## The data
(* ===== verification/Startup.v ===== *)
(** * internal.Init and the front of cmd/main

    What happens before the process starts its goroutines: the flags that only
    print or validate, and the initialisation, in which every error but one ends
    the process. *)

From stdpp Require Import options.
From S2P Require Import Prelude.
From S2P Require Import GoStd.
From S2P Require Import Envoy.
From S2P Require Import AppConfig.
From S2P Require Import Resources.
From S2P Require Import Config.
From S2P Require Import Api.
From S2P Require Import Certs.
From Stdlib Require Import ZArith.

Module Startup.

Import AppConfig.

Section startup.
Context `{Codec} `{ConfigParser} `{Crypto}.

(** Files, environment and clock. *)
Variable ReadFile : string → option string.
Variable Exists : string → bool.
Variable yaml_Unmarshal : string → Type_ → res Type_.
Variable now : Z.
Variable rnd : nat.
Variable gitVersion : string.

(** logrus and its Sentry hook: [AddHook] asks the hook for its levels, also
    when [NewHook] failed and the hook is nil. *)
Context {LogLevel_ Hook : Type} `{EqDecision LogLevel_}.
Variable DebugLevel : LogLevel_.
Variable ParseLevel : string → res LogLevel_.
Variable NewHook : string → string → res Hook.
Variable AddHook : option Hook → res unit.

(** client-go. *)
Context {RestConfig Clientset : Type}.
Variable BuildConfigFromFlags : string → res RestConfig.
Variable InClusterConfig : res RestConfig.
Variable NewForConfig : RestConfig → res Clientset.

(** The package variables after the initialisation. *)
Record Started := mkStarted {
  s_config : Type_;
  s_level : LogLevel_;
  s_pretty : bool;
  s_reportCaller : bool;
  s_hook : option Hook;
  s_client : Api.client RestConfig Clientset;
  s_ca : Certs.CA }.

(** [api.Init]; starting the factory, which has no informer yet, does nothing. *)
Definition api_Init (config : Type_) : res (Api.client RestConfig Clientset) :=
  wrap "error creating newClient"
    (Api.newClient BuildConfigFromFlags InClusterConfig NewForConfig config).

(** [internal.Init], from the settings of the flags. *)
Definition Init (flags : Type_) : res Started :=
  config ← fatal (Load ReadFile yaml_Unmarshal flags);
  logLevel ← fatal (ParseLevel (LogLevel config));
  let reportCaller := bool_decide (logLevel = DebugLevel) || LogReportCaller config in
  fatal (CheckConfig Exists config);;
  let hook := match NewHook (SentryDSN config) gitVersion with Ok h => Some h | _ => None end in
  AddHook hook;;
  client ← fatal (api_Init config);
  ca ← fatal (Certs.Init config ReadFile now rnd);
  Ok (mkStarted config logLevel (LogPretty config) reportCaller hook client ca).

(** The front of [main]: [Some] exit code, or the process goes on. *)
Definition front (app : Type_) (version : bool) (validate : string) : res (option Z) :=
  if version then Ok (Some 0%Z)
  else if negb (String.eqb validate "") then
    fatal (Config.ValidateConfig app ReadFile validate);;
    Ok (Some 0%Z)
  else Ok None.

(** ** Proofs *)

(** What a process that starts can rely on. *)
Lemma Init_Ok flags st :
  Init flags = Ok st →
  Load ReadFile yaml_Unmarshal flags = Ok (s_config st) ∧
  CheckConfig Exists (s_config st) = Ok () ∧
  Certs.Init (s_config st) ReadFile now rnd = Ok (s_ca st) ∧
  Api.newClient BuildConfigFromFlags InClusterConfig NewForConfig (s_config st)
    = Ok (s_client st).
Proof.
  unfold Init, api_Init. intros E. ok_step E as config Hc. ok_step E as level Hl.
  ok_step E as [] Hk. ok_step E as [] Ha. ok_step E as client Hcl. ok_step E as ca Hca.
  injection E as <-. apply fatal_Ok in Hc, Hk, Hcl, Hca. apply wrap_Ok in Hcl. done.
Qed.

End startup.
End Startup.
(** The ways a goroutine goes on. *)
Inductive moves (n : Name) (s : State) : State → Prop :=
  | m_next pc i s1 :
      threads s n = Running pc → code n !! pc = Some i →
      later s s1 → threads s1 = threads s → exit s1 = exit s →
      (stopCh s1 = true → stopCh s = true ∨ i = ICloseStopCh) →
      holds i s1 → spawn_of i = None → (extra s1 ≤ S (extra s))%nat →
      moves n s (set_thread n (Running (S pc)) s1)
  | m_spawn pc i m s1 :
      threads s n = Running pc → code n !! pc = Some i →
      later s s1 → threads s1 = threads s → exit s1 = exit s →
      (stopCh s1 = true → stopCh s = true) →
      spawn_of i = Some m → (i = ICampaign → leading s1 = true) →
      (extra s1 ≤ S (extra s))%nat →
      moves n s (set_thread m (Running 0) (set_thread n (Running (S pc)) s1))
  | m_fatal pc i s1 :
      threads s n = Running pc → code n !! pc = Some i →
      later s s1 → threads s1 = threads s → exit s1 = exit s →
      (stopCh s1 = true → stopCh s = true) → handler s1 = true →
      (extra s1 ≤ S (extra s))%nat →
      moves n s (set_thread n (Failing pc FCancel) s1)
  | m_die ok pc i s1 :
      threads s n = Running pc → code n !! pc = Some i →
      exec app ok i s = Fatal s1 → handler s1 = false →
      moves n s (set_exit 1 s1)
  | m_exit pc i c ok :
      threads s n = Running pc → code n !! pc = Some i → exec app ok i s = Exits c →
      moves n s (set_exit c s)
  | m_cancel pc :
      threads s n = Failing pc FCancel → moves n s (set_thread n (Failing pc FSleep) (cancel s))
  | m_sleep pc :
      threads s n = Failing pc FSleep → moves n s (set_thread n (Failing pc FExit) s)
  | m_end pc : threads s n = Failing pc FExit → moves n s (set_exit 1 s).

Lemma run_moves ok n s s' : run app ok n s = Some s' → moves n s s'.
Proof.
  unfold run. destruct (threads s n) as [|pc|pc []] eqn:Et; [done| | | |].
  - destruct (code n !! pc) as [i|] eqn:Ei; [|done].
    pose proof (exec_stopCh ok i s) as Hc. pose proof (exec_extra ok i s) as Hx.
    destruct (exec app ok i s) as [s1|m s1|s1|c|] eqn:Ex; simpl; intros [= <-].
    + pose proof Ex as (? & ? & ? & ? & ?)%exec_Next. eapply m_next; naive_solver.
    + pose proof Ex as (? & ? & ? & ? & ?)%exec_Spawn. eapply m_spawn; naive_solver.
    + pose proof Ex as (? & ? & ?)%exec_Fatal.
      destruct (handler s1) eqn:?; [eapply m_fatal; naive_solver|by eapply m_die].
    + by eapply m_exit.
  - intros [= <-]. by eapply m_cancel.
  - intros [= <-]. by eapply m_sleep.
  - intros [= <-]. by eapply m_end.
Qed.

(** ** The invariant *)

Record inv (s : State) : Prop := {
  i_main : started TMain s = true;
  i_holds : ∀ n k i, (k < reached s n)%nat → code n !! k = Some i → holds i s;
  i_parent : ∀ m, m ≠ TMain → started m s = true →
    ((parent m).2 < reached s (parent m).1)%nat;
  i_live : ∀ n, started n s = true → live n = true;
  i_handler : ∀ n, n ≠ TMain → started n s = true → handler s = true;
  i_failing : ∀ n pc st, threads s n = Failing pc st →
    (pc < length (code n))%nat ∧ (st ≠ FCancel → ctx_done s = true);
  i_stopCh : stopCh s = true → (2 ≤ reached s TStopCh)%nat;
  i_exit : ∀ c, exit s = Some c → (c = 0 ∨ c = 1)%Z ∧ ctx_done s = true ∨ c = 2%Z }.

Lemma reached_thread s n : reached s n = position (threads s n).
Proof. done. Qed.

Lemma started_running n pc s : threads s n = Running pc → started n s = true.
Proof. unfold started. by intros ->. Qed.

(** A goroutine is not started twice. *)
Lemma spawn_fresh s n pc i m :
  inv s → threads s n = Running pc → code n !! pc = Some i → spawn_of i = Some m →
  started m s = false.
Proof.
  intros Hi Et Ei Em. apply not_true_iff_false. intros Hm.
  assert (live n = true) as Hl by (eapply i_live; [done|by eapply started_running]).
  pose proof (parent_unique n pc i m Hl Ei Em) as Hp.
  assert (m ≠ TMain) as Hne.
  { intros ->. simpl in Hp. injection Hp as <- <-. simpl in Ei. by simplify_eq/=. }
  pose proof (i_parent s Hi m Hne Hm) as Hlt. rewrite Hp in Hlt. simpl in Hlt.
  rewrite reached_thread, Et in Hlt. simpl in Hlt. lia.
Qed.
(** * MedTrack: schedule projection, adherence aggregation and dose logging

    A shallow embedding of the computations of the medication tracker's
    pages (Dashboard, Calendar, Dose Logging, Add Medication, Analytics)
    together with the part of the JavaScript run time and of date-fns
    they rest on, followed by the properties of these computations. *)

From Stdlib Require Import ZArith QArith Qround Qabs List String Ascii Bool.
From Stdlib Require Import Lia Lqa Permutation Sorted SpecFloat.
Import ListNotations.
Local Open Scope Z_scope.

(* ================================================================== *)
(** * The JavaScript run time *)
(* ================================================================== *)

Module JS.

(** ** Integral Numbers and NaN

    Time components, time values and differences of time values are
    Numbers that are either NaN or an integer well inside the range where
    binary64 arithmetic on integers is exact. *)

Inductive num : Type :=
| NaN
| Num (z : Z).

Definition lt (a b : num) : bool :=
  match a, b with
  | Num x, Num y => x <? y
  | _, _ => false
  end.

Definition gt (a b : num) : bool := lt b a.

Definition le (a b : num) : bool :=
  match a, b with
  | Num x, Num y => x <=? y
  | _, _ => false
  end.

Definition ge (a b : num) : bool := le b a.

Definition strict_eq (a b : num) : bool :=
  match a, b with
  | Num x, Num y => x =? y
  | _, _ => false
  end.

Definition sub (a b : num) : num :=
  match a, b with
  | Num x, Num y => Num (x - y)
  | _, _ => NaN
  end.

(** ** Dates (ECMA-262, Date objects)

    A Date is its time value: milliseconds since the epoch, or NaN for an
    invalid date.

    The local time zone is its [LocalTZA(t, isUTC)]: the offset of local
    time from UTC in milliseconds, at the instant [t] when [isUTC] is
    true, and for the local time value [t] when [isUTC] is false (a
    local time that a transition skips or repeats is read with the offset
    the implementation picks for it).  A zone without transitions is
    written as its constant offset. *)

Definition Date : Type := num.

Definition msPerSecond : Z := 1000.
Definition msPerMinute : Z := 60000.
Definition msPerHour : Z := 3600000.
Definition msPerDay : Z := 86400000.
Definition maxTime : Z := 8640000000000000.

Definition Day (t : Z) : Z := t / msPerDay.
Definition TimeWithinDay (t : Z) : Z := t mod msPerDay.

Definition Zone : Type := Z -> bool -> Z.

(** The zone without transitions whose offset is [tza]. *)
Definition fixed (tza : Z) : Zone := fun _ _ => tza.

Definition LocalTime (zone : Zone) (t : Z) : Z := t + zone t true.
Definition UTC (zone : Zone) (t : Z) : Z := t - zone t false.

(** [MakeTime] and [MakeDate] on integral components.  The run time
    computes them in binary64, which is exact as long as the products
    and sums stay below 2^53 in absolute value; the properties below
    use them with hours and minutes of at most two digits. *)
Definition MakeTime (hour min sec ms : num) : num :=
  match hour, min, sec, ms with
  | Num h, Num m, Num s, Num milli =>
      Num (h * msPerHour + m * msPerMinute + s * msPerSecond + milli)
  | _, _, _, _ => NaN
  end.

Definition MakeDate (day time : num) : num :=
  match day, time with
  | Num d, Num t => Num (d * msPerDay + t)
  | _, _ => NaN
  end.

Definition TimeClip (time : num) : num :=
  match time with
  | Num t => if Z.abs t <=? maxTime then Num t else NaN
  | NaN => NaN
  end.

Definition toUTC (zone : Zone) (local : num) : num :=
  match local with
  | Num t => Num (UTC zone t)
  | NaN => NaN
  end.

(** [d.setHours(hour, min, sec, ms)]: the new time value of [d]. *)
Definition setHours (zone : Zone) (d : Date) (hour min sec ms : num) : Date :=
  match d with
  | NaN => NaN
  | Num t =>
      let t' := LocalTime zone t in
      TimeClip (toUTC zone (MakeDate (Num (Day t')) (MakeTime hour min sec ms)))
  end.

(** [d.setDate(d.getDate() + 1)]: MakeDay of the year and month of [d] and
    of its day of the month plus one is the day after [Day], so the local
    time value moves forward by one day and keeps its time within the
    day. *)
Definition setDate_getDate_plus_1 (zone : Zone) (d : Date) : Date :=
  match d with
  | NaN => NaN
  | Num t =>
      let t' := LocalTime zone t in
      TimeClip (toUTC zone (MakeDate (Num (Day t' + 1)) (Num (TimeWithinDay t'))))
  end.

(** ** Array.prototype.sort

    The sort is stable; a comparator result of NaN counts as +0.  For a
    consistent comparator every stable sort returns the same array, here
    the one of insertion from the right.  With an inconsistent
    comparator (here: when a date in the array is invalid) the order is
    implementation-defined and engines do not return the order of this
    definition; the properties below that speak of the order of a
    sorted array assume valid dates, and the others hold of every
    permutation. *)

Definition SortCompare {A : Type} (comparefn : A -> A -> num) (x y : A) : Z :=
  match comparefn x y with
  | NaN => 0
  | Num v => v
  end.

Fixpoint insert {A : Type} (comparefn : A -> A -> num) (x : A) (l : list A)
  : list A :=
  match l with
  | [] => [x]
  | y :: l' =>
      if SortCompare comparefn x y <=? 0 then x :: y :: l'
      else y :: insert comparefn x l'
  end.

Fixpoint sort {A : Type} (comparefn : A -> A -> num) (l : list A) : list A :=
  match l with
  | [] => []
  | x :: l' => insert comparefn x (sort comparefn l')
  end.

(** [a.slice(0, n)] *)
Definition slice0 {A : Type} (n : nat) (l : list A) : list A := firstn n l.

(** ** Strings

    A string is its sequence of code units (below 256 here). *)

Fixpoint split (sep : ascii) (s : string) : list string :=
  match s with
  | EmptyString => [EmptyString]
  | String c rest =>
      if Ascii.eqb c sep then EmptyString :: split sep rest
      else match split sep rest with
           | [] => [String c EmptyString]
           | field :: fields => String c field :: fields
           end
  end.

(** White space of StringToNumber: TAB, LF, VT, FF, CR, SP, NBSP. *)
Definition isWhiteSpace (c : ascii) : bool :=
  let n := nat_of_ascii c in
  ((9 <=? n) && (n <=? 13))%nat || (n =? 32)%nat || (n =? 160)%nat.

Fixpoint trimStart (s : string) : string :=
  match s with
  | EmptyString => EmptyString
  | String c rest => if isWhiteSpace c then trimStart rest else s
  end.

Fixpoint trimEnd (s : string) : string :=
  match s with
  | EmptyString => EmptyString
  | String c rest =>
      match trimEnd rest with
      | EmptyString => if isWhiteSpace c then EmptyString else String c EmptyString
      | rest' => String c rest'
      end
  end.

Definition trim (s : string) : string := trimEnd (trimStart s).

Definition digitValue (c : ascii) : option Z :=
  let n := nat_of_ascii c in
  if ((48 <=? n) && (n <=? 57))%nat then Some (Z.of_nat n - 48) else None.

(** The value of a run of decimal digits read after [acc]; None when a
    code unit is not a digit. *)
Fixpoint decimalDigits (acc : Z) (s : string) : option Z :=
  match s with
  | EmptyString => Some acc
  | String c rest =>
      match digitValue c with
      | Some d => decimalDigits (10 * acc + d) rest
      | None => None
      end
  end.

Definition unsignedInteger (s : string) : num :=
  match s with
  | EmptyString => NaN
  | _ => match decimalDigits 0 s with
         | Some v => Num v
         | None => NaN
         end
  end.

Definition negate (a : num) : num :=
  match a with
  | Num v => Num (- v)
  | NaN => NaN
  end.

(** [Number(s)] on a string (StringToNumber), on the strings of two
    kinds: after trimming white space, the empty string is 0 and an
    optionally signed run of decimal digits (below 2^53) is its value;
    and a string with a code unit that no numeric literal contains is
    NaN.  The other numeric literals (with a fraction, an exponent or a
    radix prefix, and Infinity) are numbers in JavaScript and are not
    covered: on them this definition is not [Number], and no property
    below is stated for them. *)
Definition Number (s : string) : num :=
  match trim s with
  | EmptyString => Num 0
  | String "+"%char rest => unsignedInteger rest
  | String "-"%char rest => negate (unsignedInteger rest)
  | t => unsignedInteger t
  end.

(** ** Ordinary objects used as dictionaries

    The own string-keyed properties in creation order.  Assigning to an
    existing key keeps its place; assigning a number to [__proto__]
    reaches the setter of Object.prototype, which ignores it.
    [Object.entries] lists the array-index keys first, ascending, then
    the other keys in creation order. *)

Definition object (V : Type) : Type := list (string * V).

## Task
Beginning at the top of the entries above, output each line exactly, and end with the line in which "s_ca : Certs.CA" appears.

## Expected output
(* ===== verification/Startup.v ===== *)
(** * internal.Init and the front of cmd/main

    What happens before the process starts its goroutines: the flags that only
    print or validate, and the initialisation, in which every error but one ends
    the process. *)

From stdpp Require Import options.
From S2P Require Import Prelude.
From S2P Require Import GoStd.
From S2P Require Import Envoy.
From S2P Require Import AppConfig.
From S2P Require Import Resources.
From S2P Require Import Config.
From S2P Require Import Api.
From S2P Require Import Certs.
From Stdlib Require Import ZArith.

Module Startup.

Import AppConfig.

Section startup.
Context `{Codec} `{ConfigParser} `{Crypto}.

(** Files, environment and clock. *)
Variable ReadFile : string → option string.
Variable Exists : string → bool.
Variable yaml_Unmarshal : string → Type_ → res Type_.
Variable now : Z.
Variable rnd : nat.
Variable gitVersion : string.

(** logrus and its Sentry hook: [AddHook] asks the hook for its levels, also
    when [NewHook] failed and the hook is nil. *)
Context {LogLevel_ Hook : Type} `{EqDecision LogLevel_}.
Variable DebugLevel : LogLevel_.
Variable ParseLevel : string → res LogLevel_.
Variable NewHook : string → string → res Hook.
Variable AddHook : option Hook → res unit.

(** client-go. *)
Context {RestConfig Clientset : Type}.
Variable BuildConfigFromFlags : string → res RestConfig.
Variable InClusterConfig : res RestConfig.
Variable NewForConfig : RestConfig → res Clientset.

(** The package variables after the initialisation. *)
Record Started := mkStarted {
  s_config : Type_;
  s_level : LogLevel_;
  s_pretty : bool;
  s_reportCaller : bool;
  s_hook : option Hook;
  s_client : Api.client RestConfig Clientset;
  s_ca : Certs.CA }.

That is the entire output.